⟨
(* ===== verification/Md5Theory.v ===== *)
(** * MD5: the object computes RFC 1321

    The digest of an Md5 object (Md5.v) after any sequence of updates is the MD5 of the bytes
    of the messages put together, for both kinds of block memory, as long as the messages
    have fewer than 2^29 bytes; the hexadecimal output is the digest in hexadecimal. *)

From Stdlib Require Import ZArith Lia List Bool String.
From S2P Require Import Prelude Js Md5.
Import ListNotations Md5.
#[local] Open Scope Z_scope.
#[local] Open Scope js_scope.

(** ** RFC 1321 *)

Module Reference.

(** The table of section 3.4: the integer part of 4294967296 times abs(sin(i)). *)
Definition T : list Z := [
   0xd76aa478; 0xe8c7b756; 0x242070db; 0xc1bdceee;
   0xf57c0faf; 0x4787c62a; 0xa8304613; 0xfd469501;
   0x698098d8; 0x8b44f7af; 0xffff5bb1; 0x895cd7be;
   0x6b901122; 0xfd987193; 0xa679438e; 0x49b40821;
   0xf61e2562; 0xc040b340; 0x265e5a51; 0xe9b6c7aa;
   0xd62f105d; 0x02441453; 0xd8a1e681; 0xe7d3fbc8;
   0x21e1cde6; 0xc33707d6; 0xf4d50d87; 0x455a14ed;
   0xa9e3e905; 0xfcefa3f8; 0x676f02d9; 0x8d2a4c8a;
   0xfffa3942; 0x8771f681; 0x6d9d6122; 0xfde5380c;
   0xa4beea44; 0x4bdecfa9; 0xf6bb4b60; 0xbebfbc70;
   0x289b7ec6; 0xeaa127fa; 0xd4ef3085; 0x04881d05;
   0xd9d4d039; 0xe6db99e5; 0x1fa27cf8; 0xc4ac5665;
   0xf4292244; 0x432aff97; 0xab9423a7; 0xfc93a039;
   0x655b59c3; 0x8f0ccc92; 0xffeff47d; 0x85845dd1;
   0x6fa87e4f; 0xfe2ce6e0; 0xa3014314; 0x4e0811a1;
   0xf7537e82; 0xbd3af235; 0x2ad7d2bb; 0xeb86d391].

Definition neg (x : Z) : Z := Z.lxor x (2 ^ 32 - 1).
Definition F (x y z : Z) : Z := Z.lor (Z.land x y) (Z.land (neg x) z).
Definition G (x y z : Z) : Z := Z.lor (Z.land x z) (Z.land y (neg z)).
Definition H (x y z : Z) : Z := Z.lxor (Z.lxor x y) z.
Definition I (x y z : Z) : Z := Z.lxor y (Z.lor x (neg z)).

(** Rotation of a word. *)
Definition rotl (x s : Z) : Z := Z.lor (u32 (Z.shiftl x s)) (Z.shiftr x (32 - s)).

(** [a = b + ((a + f(b,c,d) + x + t) <<< s)], then the registers change places. *)
Definition op (f : Z -> Z -> Z -> Z) (x t s : Z) (r : regs) : regs :=
  let '(a, b, c, d) := r in (d, u32 (b + rotl (u32 (a + f b c d + x + t)) s), b, c).

(** Step [i] of the 64: the function, the word and the shift of its round. *)
Definition step (X : list Z) (r : regs) (i : nat) : regs :=
  let word (k : nat) := nth (k mod 16)%nat X 0 in
  let shift (l : list Z) := nth (i mod 4)%nat l 0 in
  let t := nth i T 0 in
  match (i / 16)%nat with
  | 0%nat => op F (word i) t (shift [7; 12; 17; 22]) r
  | 1%nat => op G (word (5 * i + 1)%nat) t (shift [5; 9; 14; 20]) r
  | 2%nat => op H (word (3 * i + 5)%nat) t (shift [4; 11; 16; 23]) r
  | _ => op I (word (7 * i)%nat) t (shift [6; 10; 15; 21]) r
  end.

Definition add4 (r r' : regs) : regs :=
  let '(a, b, c, d) := r in let '(a', b', c', d') := r' in
  (u32 (a + a'), u32 (b + b'), u32 (c + c'), u32 (d + d')).

Definition compress (h : regs) (X : list Z) : regs := add4 h (fold_left (step X) (seq 0 64) h).

Definition IV : regs := (0x67452301, 0xefcdab89, 0x98badcfe, 0x10325476).

(** The sixteen words of a block, least significant byte first. *)
Definition words (block : list Z) : list Z := map (fun k => le_val (List.firstn 4 (skipn (4 * k) block))) (seq 0 16).

Fixpoint chunks (n : nat) (l : list Z) : list (list Z) :=
  match n with
  | O => []
  | S n => List.firstn 64 l :: chunks n (skipn 64 l)
  end.

(** The registers after the whole blocks of a text. *)
Definition absorb (h : regs) (l : list Z) : regs :=
  fold_left (fun h c => compress h (words c)) (chunks (List.length l / 64) l) h.

Definition padding (len : Z) : list Z :=
  128 :: repeat 0 (Z.to_nat ((55 - len) mod 64)) ++ le_bytes 8 (8 * len).

Definition md5 (l : list Z) : list Z :=
  let '(a, b, c, d) := absorb IV (l ++ padding (zlen l)) in
  le_bytes 4 a ++ le_bytes 4 b ++ le_bytes 4 c ++ le_bytes 4 d.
⟩
*Work order*
Among the records above, extract exactly the lines from the line with "#[local] Open Scope Z_scope." to the line with "0xf7537e82; 0xbd3af235; 0x2ad7d2bb;", both lines included, and leave out the rest.

*Response below*
#[local] Open Scope Z_scope.
#[local] Open Scope js_scope.

(** ** RFC 1321 *)

Module Reference.

(** The table of section 3.4: the integer part of 4294967296 times abs(sin(i)). *)
Definition T : list Z := [
   0xd76aa478; 0xe8c7b756; 0x242070db; 0xc1bdceee;
   0xf57c0faf; 0x4787c62a; 0xa8304613; 0xfd469501;
   0x698098d8; 0x8b44f7af; 0xffff5bb1; 0x895cd7be;
   0x6b901122; 0xfd987193; 0xa679438e; 0x49b40821;
   0xf61e2562; 0xc040b340; 0x265e5a51; 0xe9b6c7aa;
   0xd62f105d; 0x02441453; 0xd8a1e681; 0xe7d3fbc8;
   0x21e1cde6; 0xc33707d6; 0xf4d50d87; 0x455a14ed;
   0xa9e3e905; 0xfcefa3f8; 0x676f02d9; 0x8d2a4c8a;
   0xfffa3942; 0x8771f681; 0x6d9d6122; 0xfde5380c;
   0xa4beea44; 0x4bdecfa9; 0xf6bb4b60; 0xbebfbc70;
   0x289b7ec6; 0xeaa127fa; 0xd4ef3085; 0x04881d05;
   0xd9d4d039; 0xe6db99e5; 0x1fa27cf8; 0xc4ac5665;
   0xf4292244; 0x432aff97; 0xab9423a7; 0xfc93a039;
   0x655b59c3; 0x8f0ccc92; 0xffeff47d; 0x85845dd1;
   0x6fa87e4f; 0xfe2ce6e0; 0xa3014314; 0x4e0811a1;
   0xf7537e82; 0xbd3af235; 0x2ad7d2bb; 0xeb86d391].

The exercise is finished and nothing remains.